Saved data entries:
Lemma comment_body_clean pos :
  (forall p, pos = Some p -> annotation_comments p = 0%nat) ->
  annotation_comments (comment_body pos) = 0%nat.
Proof.
  intros H. destruct pos as [[|c p]|]; try reflexivity.
  apply (H (c :: p)). reflexivity.
Qed.

(** A comment is one annotation comment when the position holds none. *)
Lemma annotation_comments_tail t :
  annotation_comments (str " " ++ annotation_opener ++ t ++ str " */;")
  = S (annotation_comments t).
Proof.
  unfold annotation_comments.
  rewrite (count_occurrences_app_right _ (str " ")) by reflexivity.
  rewrite (count_occurrences_app_left _ annotation_opener) by reflexivity.
  rewrite (count_occurrences_app_right _ t) by reflexivity.
  change (count_occurrences annotation_opener (str " ")) with 0%nat.
  change (count_occurrences annotation_opener annotation_opener) with 1%nat.
  change (count_occurrences annotation_opener (str " */;")) with 0%nat.
  lia.
Qed.

Lemma annotation_comments_append a t :
  annotation_comments (a ++ str " " ++ annotation_opener ++ t ++ str " */;")
  = (annotation_comments a + S (annotation_comments t))%nat.
Proof.
  rewrite <- (annotation_comments_tail t).
  unfold annotation_comments.
  apply count_occurrences_app_right. reflexivity.
Qed.

Lemma annotation_comments_sub a b c :
  annotation_comments (a ++ b ++ c) = 0%nat -> annotation_comments b = 0%nat.
Proof.
  unfold annotation_comments. intros H.
  pose proof (count_occurrences_app_le_r annotation_opener a (b ++ c)).
  pose proof (count_occurrences_app_le_l annotation_opener b c).
  lia.
Qed.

§ Aim of the exercise
Repeat word for word the lines running from the line containing "Lemma annotation_comments_append a" to the end of the entries above, inclusive.

§ Exercise solution
Lemma annotation_comments_append a t :
  annotation_comments (a ++ str " " ++ annotation_opener ++ t ++ str " */;")
  = (annotation_comments a + S (annotation_comments t))%nat.
Proof.
  rewrite <- (annotation_comments_tail t).
  unfold annotation_comments.
  apply count_occurrences_app_right. reflexivity.
Qed.

Lemma annotation_comments_sub a b c :
  annotation_comments (a ++ b ++ c) = 0%nat -> annotation_comments b = 0%nat.
Proof.
  unfold annotation_comments. intros H.
  pose proof (count_occurrences_app_le_r annotation_opener a (b ++ c)).
  pose proof (count_occurrences_app_le_l annotation_opener b c).
  lia.
Qed.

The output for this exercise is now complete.